_Problem requirements_
Report back every line in the data that includes the string "edge".

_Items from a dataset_
+---+

(* ===== verification/Cache.v ===== *)
(** * The data path of the cache: [mem/cache/cache_impl.hh]

    Access from the CPU side, fills, victims and their writeback, atomic
    swaps, and the visitors that write back or invalidate the whole cache.  The
    model is generic in the tag policy: it uses the interface [TagPolicy] and
    nothing else.  The data of a block is kept per block pointer ([blk->data] is
    set once by the constructor of the tag store); [tempBlock] has its own.
    The miss-status queue answers [findMatch] as an argument. *)

From S2P Require Import Prelude IntMath Packet CacheBlk TagStore.
Local Open Scope Z_scope.

(** ** State *)

Record CacheState (S : Type) := mkCacheState {
  cs_tags : S;
  cs_data : list (list Z);
  tempBlock : CacheBlk;
  tempData : list Z;
  writebacks_stat : Z;     (* writebacks[Request::wbMasterId] *)
  hits : Z;                (* over all commands and masters *)
  misses : Z;
  missCount : Z;           (* misses left before the simulation is ended *)
  exitRequested : bool     (* exitSimLoop has been called *)
}.
Arguments mkCacheState {_} _ _ _ _ _ _ _ _ _.
Arguments cs_tags {_} _.
Arguments cs_data {_} _.
Arguments tempBlock {_} _.
Arguments tempData {_} _.
Arguments writebacks_stat {_} _.
Arguments hits {_} _.
Arguments misses {_} _.
Arguments missCount {_} _.
Arguments exitRequested {_} _.

(** A [CacheBlk*]: a block of the tag store or [tempBlock]. *)
Inductive blkref := InTags (p : nat) | Temp.

Section cache.
Context {S : Type} `{TagPolicy S} (c : TagsConfig).
Context (isTopLevel : bool) (lookupLatency fillLatency : Z).

Abbreviation cache := (CacheState S).

Definition cs_base (st : cache) : TagsState := tp_base (cs_tags st).

Definition st_with_tags (st : cache) (s : S) : cache :=
  mkCacheState s (cs_data st) (tempBlock st) (tempData st) (writebacks_stat st)
    (hits st) (misses st) (missCount st) (exitRequested st).
Definition st_with_data (st : cache) (d : list (list Z)) : cache :=
  mkCacheState (cs_tags st) d (tempBlock st) (tempData st) (writebacks_stat st)
    (hits st) (misses st) (missCount st) (exitRequested st).
Definition st_with_temp (st : cache) (b : CacheBlk) (d : list Z) : cache :=
  mkCacheState (cs_tags st) (cs_data st) b d (writebacks_stat st) (hits st) (misses st)
    (missCount st) (exitRequested st).
Definition st_with_wbs (st : cache) (n : Z) : cache :=
  mkCacheState (cs_tags st) (cs_data st) (tempBlock st) (tempData st) n (hits st) (misses st)
    (missCount st) (exitRequested st).
Definition st_with_hits (st : cache) (h m : Z) : cache :=
  mkCacheState (cs_tags st) (cs_data st) (tempBlock st) (tempData st) (writebacks_stat st) h m
    (missCount st) (exitRequested st).
Definition st_with_missCount (st : cache) (n : Z) (e : bool) : cache :=
  mkCacheState (cs_tags st) (cs_data st) (tempBlock st) (tempData st) (writebacks_stat st)
    (hits st) (misses st) n e.

(** Accesses through a block pointer. *)
Definition get_blk (st : cache) (r : blkref) : res CacheBlk :=
  match r with
  | InTags p => vread (blks (cs_base st)) p
  | Temp => Ret (tempBlock st)
  end.

Definition set_blk (st : cache) (r : blkref) (f : CacheBlk -> CacheBlk) : res cache :=
  match r with
  | InTags p =>
      t ← upd_blk (cs_base st) p f;
      Ret (st_with_tags st (tp_with_base (cs_tags st) t))
  | Temp => Ret (st_with_temp st (f (tempBlock st)) (tempData st))
  end.

Definition get_data (st : cache) (r : blkref) : res (list Z) :=
  match r with
  | InTags p => vread (cs_data st) p
  | Temp => Ret (tempData st)
  end.

Definition set_data (st : cache) (r : blkref) (d : list Z) : res cache :=
  match r with
  | InTags p => l ← vwrite (cs_data st) p d; Ret (st_with_data st l)
  | Temp => Ret (st_with_temp st (tempBlock st) d)
  end.

(** [tags->invalidate(blk); blk->invalidate();] *)
Definition drop_blk (st : cache) (p : nat) (now : Z) : res cache :=
  s ← tp_invalidate c (cs_tags st) p now;
  set_blk (st_with_tags st s) (InTags p) CacheBlk_invalidate.

(** The access depth of the request, a statistic, is not kept. *)
Definition incMissCount (st : cache) (pkt : Packet) : res cache :=
  _ ← cassert (req_masterId (pkt_req pkt) <? Z.of_nat (maxMasters c));
  let st := st_with_hits st (hits st) (misses st + 1) in
  if missCount st =? 0 then Ret st
  else
    let n := missCount st - 1 in
    Ret (st_with_missCount st n (exitRequested st || (n =? 0))).

Definition incHitCount (st : cache) (pkt : Packet) : res cache :=
  _ ← cassert (req_masterId (pkt_req pkt) <? Z.of_nat (maxMasters c));
  Ret (st_with_hits st (hits st + 1) (misses st)).

(** Status updates. *)
Definition set_bits (x : Z) (b : CacheBlk) : CacheBlk := with_status b (Z.lor (status b) x).
Definition clear_bits (x : Z) (b : CacheBlk) : CacheBlk :=
  with_status b (Z.land (status b) (wnot 32 x)).
Definition with_owner_task (now : Z) (b : CacheBlk) : CacheBlk :=
  with_owner b (srcMasterId b) TaskId_Unknown now.
Definition with_whenReady (b : CacheBlk) (x : Z) : CacheBlk :=
  mkCacheBlk (task_id b) (asid b) (tag b) (data b) (blk_size b) (status b) x
    (blk_set b) (isTouched b) (refCount b) (srcMasterId b) (tickInserted b)
    (tag_refcount b) (lockList b).
Definition with_place (b : CacheBlk) (tg set : Z) : CacheBlk :=
  mkCacheBlk (task_id b) (asid b) tg (data b) (blk_size b) (status b) (whenReady b)
    set (isTouched b) (refCount b) (srcMasterId b) (tickInserted b)
    (tag_refcount b) (lockList b).

(** ** Writebacks *)

(** The packet that carries a dirty block to the next level. *)
Definition writeback_packet (b : CacheBlk) (d : list Z) : Packet :=
  let addr := regenerateBlkAddr c (tag b) (blk_set b) in
  let req := mkRequest (-1) addr (blkSize c) wbMasterId (task_id b) 0
               (if isSecure b then SECURE else 0) in
  let pkt := Packet_new req Writeback in
  let pkt := if isWritable b then setSupplyExclusive pkt else pkt in
  with_data pkt d [].

Definition writebackBlk (st : cache) (r : blkref) (now : Z) : res (cache * Packet) :=
  b ← get_blk st r;
  _ ← cassert (isValid b && isDirty b)%bool;
  let st := st_with_wbs st (writebacks_stat st + 1) in
  d ← get_data st r;
  let pkt := writeback_packet b d in
  st ← set_blk st r (with_owner_task now);
  st ← set_blk st r (clear_bits BlkDirty);
  Ret (st, pkt).

(** ** Allocation and fills *)

(** [findMatch addr is_secure] is [Some e] when the miss queue has an entry for
    the block, [e] telling whether it needs an exclusive copy. *)
Definition allocateBlock (findMatch : Z -> bool -> option bool) (st : cache) (addr rnd now : Z) :
    res (cache * option nat * list Packet) :=
  blk ← tp_findVictim c (cs_tags st) addr rnd;
  match blk with
  | None => Err OutOfBounds       (* a null pointer is dereferenced *)
  | Some p =>
      b ← get_blk st (InTags p);
      if isValid b then
        let repl_addr := regenerateBlkAddr c (tag b) (blk_set b) in
        match findMatch repl_addr (isSecure b) with
        | Some excl =>
            _ ← cassert (negb (isWritable b) || isDirty b)%bool;
            _ ← cassert excl;
            Ret (st, None, [])
        | None =>
            if isDirty b then
              '(st, wb) ← writebackBlk st (InTags p) now;
              Ret (st, Some p, [wb])
            else Ret (st, Some p, [])
        end
      else Ret (st, Some p, [])
  end.

(** The first half of [handleFill]: the block to fill. *)
Definition fill_target (findMatch : Z -> bool -> option bool) (st : cache) (pkt : Packet)
    (blk : option nat) (rnd now : Z) : res (cache * blkref * list Packet) :=
  let cmd := pkt_cmd pkt in
  match blk with
  | None =>
      _ ← cassert (cmd_hasData cmd);
      _ ← cassert (cmd_isRead cmd || cmd_isWriteInvalidate cmd)%bool;
      '(st, blk, wbs) ← allocateBlock findMatch st (pkt_addr pkt) rnd now;
      match blk with
      | None =>
          _ ← cassert (negb (isValid (tempBlock st)));
          let tb := with_place (tempBlock st) (extractTag c (pkt_addr pkt))
                      (extractSet c (pkt_addr pkt)) in
          let st := st_with_temp st tb (tempData st) in
          _ ← cassert (negb (isValid tb));
          Ret (st, Temp, wbs)
      | Some p =>
          s ← tp_insertBlock c (cs_tags st) pkt p now;
          let st := st_with_tags st s in
          b ← get_blk st (InTags p);
          _ ← cassert (negb (isValid b));
          Ret (st, InTags p, wbs)
      end
  | Some p =>
      b ← get_blk st (InTags p);
      _ ← cassert (tag b =? extractTag c (pkt_addr pkt));
      _ ← cassert (cmd_hasData cmd || isValid b)%bool;
      Ret (st, InTags p, [])
  end.

(** The status bits a fill adds. *)
Definition fill_bits (pkt : Packet) (b : CacheBlk) : CacheBlk :=
  let b := if pkt_isSecure pkt then set_bits BlkSecure b else b in
  let b := set_bits (Z.lor BlkValid BlkReadable) b in
  if negb (sharedAsserted pkt) then
    let b := set_bits BlkWritable b in
    if memInhibitAsserted pkt then set_bits BlkDirty b else b
  else b.

(** [edge] is the value of [clockEdge()]. *)
Definition handleFill (findMatch : Z -> bool -> option bool) (st : cache) (pkt : Packet)
    (blk : option nat) (rnd now edge : Z) : res (cache * blkref * list Packet) :=
  let cmd := pkt_cmd pkt in
  _ ← cassert (cmd_isResponse cmd || cmd_isWriteInvalidate cmd)%bool;
  '(st, r, wbs) ← fill_target findMatch st pkt blk rnd now;
  st ← set_blk st r (fill_bits pkt);
  st ← (if cmd_isRead cmd then
          _ ← cassert (cmd_hasData cmd);
          _ ← cassert (pkt_size pkt =? blkSize c);
          d ← getPtr pkt;
          d ← mem_read d 0 (blkSize c);
          old ← get_data st r;
          d ← mem_write old 0 d;
          set_data st r d
        else Ret st);
  st ← set_blk st r (fun b => with_whenReady b
         (u64 (edge + fillLatency * clockPeriod c + pkt_payloadDelay pkt)));
  Ret (st, r, wbs).

(** ** Accesses *)

Definition cmpAndSwap (st : cache) (r : blkref) (pkt : Packet) : res (cache * Packet) :=
  _ ← cassert (cmd_isRequest (pkt_cmd pkt));
  let offset := extractBlkOffset c (pkt_addr pkt) in
  d ← get_data st r;
  _ ← cassert (pkt_size pkt <=? 8);
  payload ← getPtr pkt;
  overwrite_val ← mem_read payload 0 (pkt_size pkt);
  pkt ← setData pkt d offset;
  overwrite_mem ←
    (if req_isCondSwap (pkt_req pkt) then
       if pkt_size pkt =? 8 then
         old ← mem_read d offset 8;
         Ret (bool_decide (le_bytes 8 (req_extraData (pkt_req pkt)) = old))
       else if pkt_size pkt =? 4 then
         old ← mem_read d offset 4;
         Ret (bool_decide (le_bytes 4 (u32 (req_extraData (pkt_req pkt))) = old))
       else Err Panic
     else Ret true);
  if (overwrite_mem : bool) then
    d ← mem_write d offset overwrite_val;
    st ← set_data st r d;
    st ← set_blk st r (set_bits BlkDirty);
    Ret (st, pkt)
  else Ret (st, pkt).

(** The read branch for a whole block, requested by a cache above. *)
Definition satisfy_block_read (st : cache) (r : blkref) (pkt : Packet)
    (deferred_response pending_downgrade : bool) (now : Z) : res (cache * Packet) :=
  b ← get_blk st r;
  if cmd_needsExclusive (pkt_cmd pkt) then
    pkt ← (if isDirty b then assertMemInhibit pkt else Ret pkt);
    match r with
    | InTags p => st ← drop_blk st p now; Ret (st, pkt)
    | Temp => st ← set_blk st Temp CacheBlk_invalidate; Ret (st, pkt)
    end
  else if isWritable b && negb pending_downgrade && negb (sharedAsserted pkt)
          && negb (req_isInstFetch (pkt_req pkt)) then
    if isDirty b then
      if negb deferred_response && negb isTopLevel then
        pkt ← assertMemInhibit pkt;
        st ← set_blk st r (clear_bits BlkDirty);
        Ret (st, pkt)
      else Ret (st, assertShared pkt)
    else Ret (st, pkt)
  else Ret (st, assertShared pkt).

Definition satisfyCpuSideRequest (st : cache) (pkt : Packet) (r : blkref)
    (deferred_response pending_downgrade : bool) (now : Z) : res (cache * Packet) :=
  let cmd := pkt_cmd pkt in
  _ ← cassert (cmd_isRequest cmd);
  b ← get_blk st r;
  _ ← cassert (isValid b);
  _ ← cassert (getOffset pkt (blkSize c) + pkt_size pkt <=? blkSize c);
  if bool_decide (cmd = SwapReq) then cmpAndSwap st r pkt
  else if cmd_isWrite cmd && (negb (cmd_isWriteInvalidate cmd) || isTopLevel) then
    _ ← cassert (isWritable b);
    let '(success, b', req') := checkWrite b pkt in
    let pkt := with_req pkt req' in
    st ← set_blk st r (fun _ => b');
    st ← (if success then
            d ← get_data st r;
            d ← writeDataToBlock pkt d (blkSize c);
            set_data st r d
          else Ret st);
    st ← set_blk st r (set_bits BlkDirty);
    Ret (st, pkt)
  else if cmd_isRead cmd then
    st ← (if pkt_isLLSC pkt then
            b ← trackLoadLocked b pkt;
            set_blk st r (fun _ => b)
          else Ret st);
    d ← get_data st r;
    pkt ← setDataFromBlock pkt d (blkSize c);
    if pkt_size pkt =? blkSize c
    then satisfy_block_read st r pkt deferred_response pending_downgrade now
    else Ret (st, pkt)
  else
    _ ← cassert (cmd_isUpgrade cmd || (cmd_isWriteInvalidate cmd && negb isTopLevel))%bool;
    match r with
    | Temp => Err AssertFailed
    | InTags p => st ← drop_blk st p now; Ret (st, pkt)
    end.

(** The uncacheable branch of [access]: flush and drop the block. *)
Definition flush_blk (st : cache) (pkt : Packet) (now : Z) : res (cache * list Packet) :=
  let st := if req_isClearLL (pkt_req pkt)
            then st_with_tags st (tp_with_base (cs_tags st)
                   (BaseSetAssoc_clearLocks (cs_base st)))
            else st in
  old ← BaseSetAssoc_findBlock c (cs_base st) (pkt_addr pkt) (pkt_isSecure pkt);
  match old with
  | None => Ret (st, [])
  | Some p =>
      b ← get_blk st (InTags p);
      if isValid b then
        '(st, wbs) ← (if isDirty b then
                        '(st, wb) ← writebackBlk st (InTags p) now;
                        Ret (st, [wb])
                      else Ret (st, []));
        st ← drop_blk st p now;
        Ret (st, wbs)
      else Ret (st, [])
  end.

+---+

_Result of the exercise_
(** [edge] is the value of [clockEdge()]. *)
    (blk : option nat) (rnd now edge : Z) : res (cache * blkref * list Packet) :=
         (u64 (edge + fillLatency * clockPeriod c + pkt_payloadDelay pkt)));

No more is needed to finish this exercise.